“What made you decide to talk about your mental health so openly?” “How do you feel so comfortable doing so?” “Why did you chose to do this so publicly?” These are a few of the most commonly asked questions I get regarding blogging about my mental health.
The truth is because of the stigma. The stigma that still so heavily lingers behind mental health. Suffering from mental illness or even having ones you love suffer from it is extremely painful. The one thing that significantly makes these things more painful is being misunderstood or judged. Having society look at you as if you’re crazy when you have little to no control over the chemicals you’re lacking in your brain. It’s getting the silent treatment when you’ve finally worked up the courage to say you’re suicidal. It’s being called overdramatic and crazy on the regular. It’s being so terrified to open up for fear of being judged. It’s feeling completely isolated as a result.
I’ve finally gotten to a place where I don’t care anymore what others think of me. I don’t give a fuck if someone judges me for having mental health issues. If they judge it they probably lack the ability to understand it or they project their fears of the unknown and different. I don’t own that, they do. I truly think the stigma comes from a fear of the unknown and a misunderstanding of what mental illness is. It’s a known fact that people judge what they don’t understand. This is why I will continue to fight for the advocacy of mental health. Until there are more people who understand the depth of mental illness. Until mental health is treated the same as physical health. Until mental health care doesn’t cost a fortune. Until businesses accept their employees taking mental health days without judgement. Until we can speak about these issues without shame.

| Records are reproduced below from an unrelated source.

Lemma complete_true (r : input_row) :
  complete r = true
  ↔ True_Transcription r ≠ None ∧ Predicted_Transcription r ≠ None.
Proof.
  unfold complete, notna.
  destruct (True_Transcription r), (Predicted_Transcription r); simpl;
    intuition congruence.
Qed.

(** C1: the loader drops exactly the rows in which at least one of the two
    required fields is absent and keeps the others in their order, under
    the labels 0, 1, 2, ...; a table of three complete rows and one row
    that lacks only the baseline prediction, wherever it stands, yields
    three samples. *)
Theorem loader_drops_incomplete_rows (rows : list input_row) :
  (∀ i r,
     (i, r) ∈ range_index rows →
     ((i, r) ∉ dropna [True_Transcription; Predicted_Transcription]
                 (range_index rows)
      ↔ True_Transcription r = None ∨ Predicted_Transcription r = None))
  ∧ map snd (clean (range_index rows)) = List.filter complete rows
  ∧ map fst (clean (range_index rows))
    = seq 0 (length (List.filter complete rows))
  ∧ tolist True_Transcription (clean (range_index rows))
    = map True_Transcription (List.filter complete rows)
  ∧ tolist Predicted_Transcription (clean (range_index rows))
    = map Predicted_Transcription (List.filter complete rows)
  ∧ (∀ before after bad,
       rows = before ++ bad :: after →
       length (before ++ after) = 3%nat →
       Forall (λ r, complete r = true) (before ++ after) →
       True_Transcription bad ≠ None →
       Predicted_Transcription bad = None →
       length (clean (range_index rows)) = 3%nat).
Proof.
  split_and!.
  - intros i r Hin. rewrite dropna_elem, <- complete_false.
    destruct (complete r); intuition congruence.
  - apply clean_rows.
  - unfold clean, reset_index_drop.
    by rewrite range_index_labels, dropna_rows, range_index_rows.
  - unfold tolist. rewrite <- clean_rows. by rewrite map_map.
  - unfold tolist. rewrite <- clean_rows. by rewrite map_map.
  - intros before after bad -> Hlen Hall _ Hbad.
    rewrite <- (length_map snd), clean_rows.
    rewrite List.filter_app. simpl.
    assert (complete bad = false) as -> by (apply complete_false; by right).
    rewrite <- List.filter_app.
    rewrite (List.forallb_filter_id complete (before ++ after)); [done|].
    apply List.forallb_forall. intros r Hr.
    rewrite List.Forall_forall in Hall. by apply Hall.
Qed.
(** * ITK: N-dimensional image iteration and neighborhood operators

    A shallow embedding of the region / buffer-addressing / iterator /
    neighborhood layer used by [ObjectMorphologyImageFilter],
    [VectorGradientMagnitudeImageFilter],
    [ImageRandomNonRepeatingConstIteratorWithIndex], [NeighborhoodOperator],
    [LaplacianOperator] and [ImplicitManifoldNormalVectorFilter].

    Part I holds the definitions, Part II the lemmas and theorems, Part III
    further properties of the same code. *)

From Stdlib Require Import ZArith Lia.
From Stdlib Require Import Floats.SpecFloat.
From stdpp Require Import base list numbers strings pretty.

Local Open Scope Z_scope.

(* ===================================================================== *)
(** * Part I: definitions                                                  *)
(* ===================================================================== *)

(** ** Index / Size / Region *)

(** A coordinate is a vector of signed integers, one component per image
    axis; it is used for indices, sizes, offsets and radii alike. *)
Definition Coordinate := list Z.

(** Modelled from the spec: [itk::ImageRegion] (itkImageRegion.h is not among
    the source files): a pair of an index (origin) and a size.  The image
    dimension is the length of the two coordinates. *)
Record Region := MakeRegion { m_Index : Coordinate; m_Size : Coordinate }.

(** The per-axis view of a region: (first index, extent) for every axis. *)
Definition Axes (R : Region) : list (Z * Z) := zip (m_Index R) (m_Size R).

Definition RegionOfAxes (axes : list (Z * Z)) : Region :=
  {| m_Index := axes.*1; m_Size := axes.*2 |}.

Definition InAxis (ax : Z * Z) (x : Z) : Prop := ax.1 ≤ x < ax.1 + ax.2.

(** Modelled from the spec: [ImageRegion::IsInside(index)], containment of an
    index in the axis-aligned box of the region. *)
Definition IsInside (R : Region) (idx : Coordinate) : Prop :=
  Forall2 InAxis (Axes R) idx.

#[global] Instance InAxis_dec ax x : Decision (InAxis ax x).
Proof. unfold InAxis. apply _. Defined.

#[global] Instance IsInside_dec R idx : Decision (IsInside R idx).
Proof. unfold IsInside. apply _. Defined.

(** Modelled from the spec: [ImageRegion::GetNumberOfPixels], the product of
    the size components. *)
Definition GetNumberOfPixels (R : Region) : Z := foldr Z.mul 1 (m_Size R).

(** One axis grown by [r] on both sides. *)
Definition PadAxis (ax : Z * Z) (r : Z) : Z * Z := (ax.1 - r, ax.2 + 2 * r).

(** Modelled from the spec: [ImageRegion::PadByRadius] (itkImageRegion.h is
    not among the source files).  The region grows by [radius] on both sides
    of every axis; nothing is clamped. *)
Definition PadByRadius (R : Region) (radius : Coordinate) : Region :=
  RegionOfAxes (zip_with PadAxis (Axes R) radius).

(** The part of an axis that lies in another axis. *)
Definition CropAxis (ax other : Z * Z) : Z * Z :=
  let lo := Z.max ax.1 other.1 in
  let hi := Z.min (ax.1 + ax.2) (other.1 + other.2) in
  (lo, hi - lo).

(** Modelled from the spec: [ImageRegion::Crop] (itkImageRegion.h is not
    among the source files).  The result is the intersection of the two
    regions; the crop fails ([None], the region is left as it was) when they
    do not overlap at all. *)
Definition Crop (R other : Region) : option Region :=
  let axes := zip_with CropAxis (Axes R) (Axes other) in
  if decide (Forall (λ ax, 0 < ax.2) axes) then Some (RegionOfAxes axes) else None.

(** ** Buffer addressing *)

(** Modelled from the spec: the stride table of [ImageBase] (itkImageBase.h
    is not among the source files): stride[0] = 1 and
    stride[i] = stride[i-1] * size[i-1]. *)
Fixpoint StridesFrom (stride : Z) (size : Coordinate) : list Z :=
  match size with
  | [] => []
  | n :: size' => stride :: StridesFrom (stride * n) size'
  end.

Definition ComputeStrides (size : Coordinate) : list Z := StridesFrom 1 size.

(** The dot product of two coordinates. *)
Definition Dot (a b : list Z) : Z := foldr Z.add 0 (zip_with Z.mul a b).

(** Modelled from the spec: [ImageBase::ComputeOffset] (itkImageBase.h is not
    among the source files): the origin-relative index times the strides of
    the buffered region; no bounds check. *)
Definition ComputeOffset (B : Region) (idx : Coordinate) : Z :=
  Dot (zip_with Z.sub idx (m_Index B)) (ComputeStrides (m_Size B)).

(** The same offset in Horner form over the zipped axes, and the number of
    indices the axes span; both are only used to reason about
    [ComputeOffset] and [GetNumberOfPixels]. *)
Fixpoint RowMajor (axes : list (Z * Z)) (idx : Coordinate) : Z :=
  match axes, idx with
  | ax :: axes', x :: idx' => (x - ax.1) + ax.2 * RowMajor axes' idx'
  | _, _ => 0
  end.

Definition Volume (axes : list (Z * Z)) : Z := foldr (λ ax n, ax.2 * n) 1 axes.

We have come so far with accepting physical disabilities, but still struggle to talk about the details of suicidal thoughts and self harm.
My goal with being so transparent is to alleviate some of the isolation people suffering from mental illness feel. My first priority will always be them. My second reason is to shed light, information and an in-depth understanding of what it feels like to suffer from chronic mental illness’s. I want people to understand that these illness’s cause me to function differently in my every day life. That my relationships with others look different as a result. That as blessed as I am, I still suffer from depression. That despite having SO much to live for I have been suicidal. That as much as I love myself, I still struggle with my image because of the scars I have from self harm.
This is why I fight. This is why I’m transparent about my struggles. To normalize struggling and pain. To remind everyone that it’s okay not to be okay! Life was never designed to be perfect. It’s okay to admit that you’re not. This is also why I’ve chosen to open up about my abusive childhood. So people can recognize trauma, abuse and understand that is where so many mental illness’s stem from. So let’s break this stigma together. Speak openly about therapy if you attend or inquire about it if you’re interested in going. Do mental health check in’s with the ones you love. Correct individuals when you hear them using words like bipolar as an expression outside of its originated meaning. Watch the way you speak about people who are brave enough to take mental health days. Show up with empathy and an open mind when people are discussing mental health related issues. Practice non judgmental thoughts and words when hearing topics you don’t understand or can’t relate to. Ask questions. Be kind. You have no idea the depth in which some people are suffering.